## What you should do:
Below are entries. Pull out all lines containing "Record".

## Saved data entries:
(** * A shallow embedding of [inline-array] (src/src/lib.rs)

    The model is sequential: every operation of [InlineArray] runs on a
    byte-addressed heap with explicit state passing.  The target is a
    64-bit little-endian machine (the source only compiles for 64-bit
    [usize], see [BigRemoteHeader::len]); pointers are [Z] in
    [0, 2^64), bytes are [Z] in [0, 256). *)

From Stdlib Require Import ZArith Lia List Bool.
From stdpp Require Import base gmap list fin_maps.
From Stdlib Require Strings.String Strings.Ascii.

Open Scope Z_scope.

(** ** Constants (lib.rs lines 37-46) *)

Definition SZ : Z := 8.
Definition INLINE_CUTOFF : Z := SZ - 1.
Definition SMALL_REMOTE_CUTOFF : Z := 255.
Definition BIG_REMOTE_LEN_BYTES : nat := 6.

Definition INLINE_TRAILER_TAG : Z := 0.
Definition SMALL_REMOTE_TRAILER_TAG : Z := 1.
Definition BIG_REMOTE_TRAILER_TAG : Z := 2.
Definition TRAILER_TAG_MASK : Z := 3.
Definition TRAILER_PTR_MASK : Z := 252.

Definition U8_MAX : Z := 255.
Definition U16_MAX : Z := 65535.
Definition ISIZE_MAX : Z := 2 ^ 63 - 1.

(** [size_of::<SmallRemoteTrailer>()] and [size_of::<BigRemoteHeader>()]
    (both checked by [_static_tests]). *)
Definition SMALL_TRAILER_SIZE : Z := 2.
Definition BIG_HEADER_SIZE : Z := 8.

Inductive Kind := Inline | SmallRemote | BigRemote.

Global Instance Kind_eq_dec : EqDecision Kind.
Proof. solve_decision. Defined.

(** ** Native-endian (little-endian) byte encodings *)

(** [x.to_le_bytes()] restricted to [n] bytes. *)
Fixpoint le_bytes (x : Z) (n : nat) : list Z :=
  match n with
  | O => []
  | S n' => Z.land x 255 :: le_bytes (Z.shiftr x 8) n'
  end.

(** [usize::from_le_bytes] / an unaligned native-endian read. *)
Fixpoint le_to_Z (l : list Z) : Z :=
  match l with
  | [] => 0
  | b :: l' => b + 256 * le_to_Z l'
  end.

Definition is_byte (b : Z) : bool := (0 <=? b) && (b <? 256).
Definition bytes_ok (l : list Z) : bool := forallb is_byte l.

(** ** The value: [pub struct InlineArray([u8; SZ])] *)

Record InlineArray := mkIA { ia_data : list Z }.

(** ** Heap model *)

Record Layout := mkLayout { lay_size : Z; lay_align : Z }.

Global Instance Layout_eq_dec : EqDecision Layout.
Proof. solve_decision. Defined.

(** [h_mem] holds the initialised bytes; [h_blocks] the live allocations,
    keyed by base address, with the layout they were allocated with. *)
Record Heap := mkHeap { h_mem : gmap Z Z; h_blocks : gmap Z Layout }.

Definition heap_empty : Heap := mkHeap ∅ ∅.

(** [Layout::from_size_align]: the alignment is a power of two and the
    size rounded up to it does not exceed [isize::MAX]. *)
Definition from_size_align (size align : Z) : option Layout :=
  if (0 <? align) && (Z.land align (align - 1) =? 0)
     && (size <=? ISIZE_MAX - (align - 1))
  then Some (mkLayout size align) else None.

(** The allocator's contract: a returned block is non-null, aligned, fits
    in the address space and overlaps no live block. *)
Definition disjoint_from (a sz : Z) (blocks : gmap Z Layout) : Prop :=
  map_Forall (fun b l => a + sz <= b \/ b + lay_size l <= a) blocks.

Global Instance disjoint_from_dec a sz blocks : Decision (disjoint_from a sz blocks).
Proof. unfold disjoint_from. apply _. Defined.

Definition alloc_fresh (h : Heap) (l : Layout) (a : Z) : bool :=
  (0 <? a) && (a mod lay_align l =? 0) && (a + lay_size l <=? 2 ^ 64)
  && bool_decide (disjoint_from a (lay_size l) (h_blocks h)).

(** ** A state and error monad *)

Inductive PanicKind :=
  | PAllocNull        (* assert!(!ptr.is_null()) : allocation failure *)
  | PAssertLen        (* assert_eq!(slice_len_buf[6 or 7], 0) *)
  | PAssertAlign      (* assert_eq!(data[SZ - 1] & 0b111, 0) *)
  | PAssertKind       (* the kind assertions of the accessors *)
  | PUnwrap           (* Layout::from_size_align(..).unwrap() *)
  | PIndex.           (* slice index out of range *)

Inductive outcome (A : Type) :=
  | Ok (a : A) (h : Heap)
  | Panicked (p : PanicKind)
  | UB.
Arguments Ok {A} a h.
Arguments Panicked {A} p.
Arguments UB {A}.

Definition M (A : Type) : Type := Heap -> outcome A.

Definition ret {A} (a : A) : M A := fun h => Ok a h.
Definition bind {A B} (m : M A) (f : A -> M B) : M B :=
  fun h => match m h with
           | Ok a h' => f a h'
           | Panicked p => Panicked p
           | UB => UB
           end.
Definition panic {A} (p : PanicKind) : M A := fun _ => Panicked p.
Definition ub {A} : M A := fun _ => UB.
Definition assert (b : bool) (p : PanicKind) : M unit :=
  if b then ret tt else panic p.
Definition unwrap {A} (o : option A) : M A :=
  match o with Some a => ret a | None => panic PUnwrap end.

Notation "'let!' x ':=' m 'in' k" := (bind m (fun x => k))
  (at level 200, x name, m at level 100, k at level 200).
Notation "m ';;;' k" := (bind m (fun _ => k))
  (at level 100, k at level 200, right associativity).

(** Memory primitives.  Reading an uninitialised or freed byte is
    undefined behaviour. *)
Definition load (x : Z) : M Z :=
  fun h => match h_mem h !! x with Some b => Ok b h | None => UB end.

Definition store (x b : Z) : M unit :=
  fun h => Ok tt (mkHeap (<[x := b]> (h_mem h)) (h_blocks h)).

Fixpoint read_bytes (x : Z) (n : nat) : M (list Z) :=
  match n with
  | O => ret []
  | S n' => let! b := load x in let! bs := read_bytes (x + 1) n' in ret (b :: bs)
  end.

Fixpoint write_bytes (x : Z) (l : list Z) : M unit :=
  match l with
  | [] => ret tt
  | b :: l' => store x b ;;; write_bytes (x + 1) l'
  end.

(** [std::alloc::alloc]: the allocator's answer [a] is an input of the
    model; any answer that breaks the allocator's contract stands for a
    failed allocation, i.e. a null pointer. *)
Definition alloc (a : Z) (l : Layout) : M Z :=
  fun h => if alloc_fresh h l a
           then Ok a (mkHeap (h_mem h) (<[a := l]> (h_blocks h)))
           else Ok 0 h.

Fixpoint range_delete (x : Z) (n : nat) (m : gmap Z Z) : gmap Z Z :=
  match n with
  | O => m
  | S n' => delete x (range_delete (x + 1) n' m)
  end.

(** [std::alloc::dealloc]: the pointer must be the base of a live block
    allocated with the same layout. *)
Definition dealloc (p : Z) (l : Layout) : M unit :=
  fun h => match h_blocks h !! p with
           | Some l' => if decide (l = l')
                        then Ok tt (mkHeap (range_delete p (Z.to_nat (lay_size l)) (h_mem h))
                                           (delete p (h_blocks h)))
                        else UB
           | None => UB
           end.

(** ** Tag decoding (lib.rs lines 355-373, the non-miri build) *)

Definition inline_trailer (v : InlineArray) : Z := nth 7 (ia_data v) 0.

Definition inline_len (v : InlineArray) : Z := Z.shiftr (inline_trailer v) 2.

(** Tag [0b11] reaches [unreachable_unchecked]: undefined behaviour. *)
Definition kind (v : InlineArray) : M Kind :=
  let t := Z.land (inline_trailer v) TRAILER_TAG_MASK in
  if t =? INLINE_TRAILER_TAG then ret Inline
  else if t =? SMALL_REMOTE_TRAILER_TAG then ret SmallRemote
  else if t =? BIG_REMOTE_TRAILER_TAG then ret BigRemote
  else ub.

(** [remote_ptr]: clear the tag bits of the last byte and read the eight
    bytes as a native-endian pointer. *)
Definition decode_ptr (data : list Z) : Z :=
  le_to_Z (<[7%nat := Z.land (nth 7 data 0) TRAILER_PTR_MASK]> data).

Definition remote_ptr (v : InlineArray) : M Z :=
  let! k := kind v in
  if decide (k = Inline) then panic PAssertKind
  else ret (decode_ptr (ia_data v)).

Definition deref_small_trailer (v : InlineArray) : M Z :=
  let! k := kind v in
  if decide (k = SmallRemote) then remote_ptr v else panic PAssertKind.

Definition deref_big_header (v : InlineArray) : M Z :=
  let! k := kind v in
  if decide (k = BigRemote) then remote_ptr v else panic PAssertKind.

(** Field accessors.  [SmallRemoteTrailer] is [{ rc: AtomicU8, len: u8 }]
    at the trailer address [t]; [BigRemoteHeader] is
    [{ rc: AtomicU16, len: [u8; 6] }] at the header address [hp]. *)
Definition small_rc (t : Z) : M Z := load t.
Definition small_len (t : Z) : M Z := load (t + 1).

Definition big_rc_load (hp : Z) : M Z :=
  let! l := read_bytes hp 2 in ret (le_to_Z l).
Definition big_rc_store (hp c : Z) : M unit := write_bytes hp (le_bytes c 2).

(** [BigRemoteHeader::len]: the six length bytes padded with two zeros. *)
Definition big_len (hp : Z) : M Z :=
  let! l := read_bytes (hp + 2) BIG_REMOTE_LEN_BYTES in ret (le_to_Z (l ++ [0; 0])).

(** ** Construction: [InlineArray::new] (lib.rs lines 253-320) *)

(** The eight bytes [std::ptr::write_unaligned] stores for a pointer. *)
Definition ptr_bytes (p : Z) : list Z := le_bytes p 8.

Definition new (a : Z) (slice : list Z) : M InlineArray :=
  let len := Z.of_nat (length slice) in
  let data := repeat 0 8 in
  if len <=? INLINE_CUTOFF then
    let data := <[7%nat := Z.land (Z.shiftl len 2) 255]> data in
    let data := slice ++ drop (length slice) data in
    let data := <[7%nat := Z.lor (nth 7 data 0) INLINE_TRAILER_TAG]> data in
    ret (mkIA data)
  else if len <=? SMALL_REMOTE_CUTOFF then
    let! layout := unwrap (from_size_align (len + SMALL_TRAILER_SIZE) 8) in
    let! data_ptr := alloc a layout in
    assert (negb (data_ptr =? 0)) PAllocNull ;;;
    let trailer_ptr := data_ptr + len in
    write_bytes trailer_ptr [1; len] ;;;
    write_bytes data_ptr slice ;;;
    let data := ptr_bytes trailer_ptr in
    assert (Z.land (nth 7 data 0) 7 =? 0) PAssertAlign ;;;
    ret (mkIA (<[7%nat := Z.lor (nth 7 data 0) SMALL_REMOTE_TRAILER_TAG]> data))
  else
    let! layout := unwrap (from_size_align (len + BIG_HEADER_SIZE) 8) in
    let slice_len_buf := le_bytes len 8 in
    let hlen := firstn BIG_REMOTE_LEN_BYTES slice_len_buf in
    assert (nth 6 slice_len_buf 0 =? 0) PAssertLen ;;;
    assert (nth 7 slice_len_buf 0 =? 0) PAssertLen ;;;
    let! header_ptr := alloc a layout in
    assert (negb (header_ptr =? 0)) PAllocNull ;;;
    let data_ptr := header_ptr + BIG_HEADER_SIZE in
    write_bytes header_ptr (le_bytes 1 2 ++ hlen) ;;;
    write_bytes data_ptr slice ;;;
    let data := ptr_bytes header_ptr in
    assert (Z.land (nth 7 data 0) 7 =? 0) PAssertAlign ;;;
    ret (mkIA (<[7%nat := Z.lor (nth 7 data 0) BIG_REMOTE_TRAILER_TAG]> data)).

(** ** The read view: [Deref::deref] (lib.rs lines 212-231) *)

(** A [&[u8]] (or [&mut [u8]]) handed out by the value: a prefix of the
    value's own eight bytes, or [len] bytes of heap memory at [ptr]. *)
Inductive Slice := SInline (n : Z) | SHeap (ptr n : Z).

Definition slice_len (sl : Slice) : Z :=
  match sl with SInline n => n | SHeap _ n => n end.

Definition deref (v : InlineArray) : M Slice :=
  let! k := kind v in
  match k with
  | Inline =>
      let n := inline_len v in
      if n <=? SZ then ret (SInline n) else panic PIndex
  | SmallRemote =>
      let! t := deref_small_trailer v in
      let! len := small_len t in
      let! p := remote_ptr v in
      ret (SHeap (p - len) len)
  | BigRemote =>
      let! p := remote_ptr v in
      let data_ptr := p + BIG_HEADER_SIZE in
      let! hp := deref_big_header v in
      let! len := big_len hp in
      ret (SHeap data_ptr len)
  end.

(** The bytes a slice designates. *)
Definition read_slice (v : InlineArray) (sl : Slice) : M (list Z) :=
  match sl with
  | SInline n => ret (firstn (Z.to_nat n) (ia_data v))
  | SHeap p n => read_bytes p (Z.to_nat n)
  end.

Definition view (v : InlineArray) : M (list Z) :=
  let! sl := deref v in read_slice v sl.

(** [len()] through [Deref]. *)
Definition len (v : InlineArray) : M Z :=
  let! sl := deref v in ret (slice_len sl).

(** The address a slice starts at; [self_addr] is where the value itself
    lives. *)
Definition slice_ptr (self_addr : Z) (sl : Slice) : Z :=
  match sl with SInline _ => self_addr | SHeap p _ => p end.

## Answer space:
Record InlineArray := mkIA { ia_data : list Z }.
Record Layout := mkLayout { lay_size : Z; lay_align : Z }.
Record Heap := mkHeap { h_mem : gmap Z Z; h_blocks : gmap Z Layout }.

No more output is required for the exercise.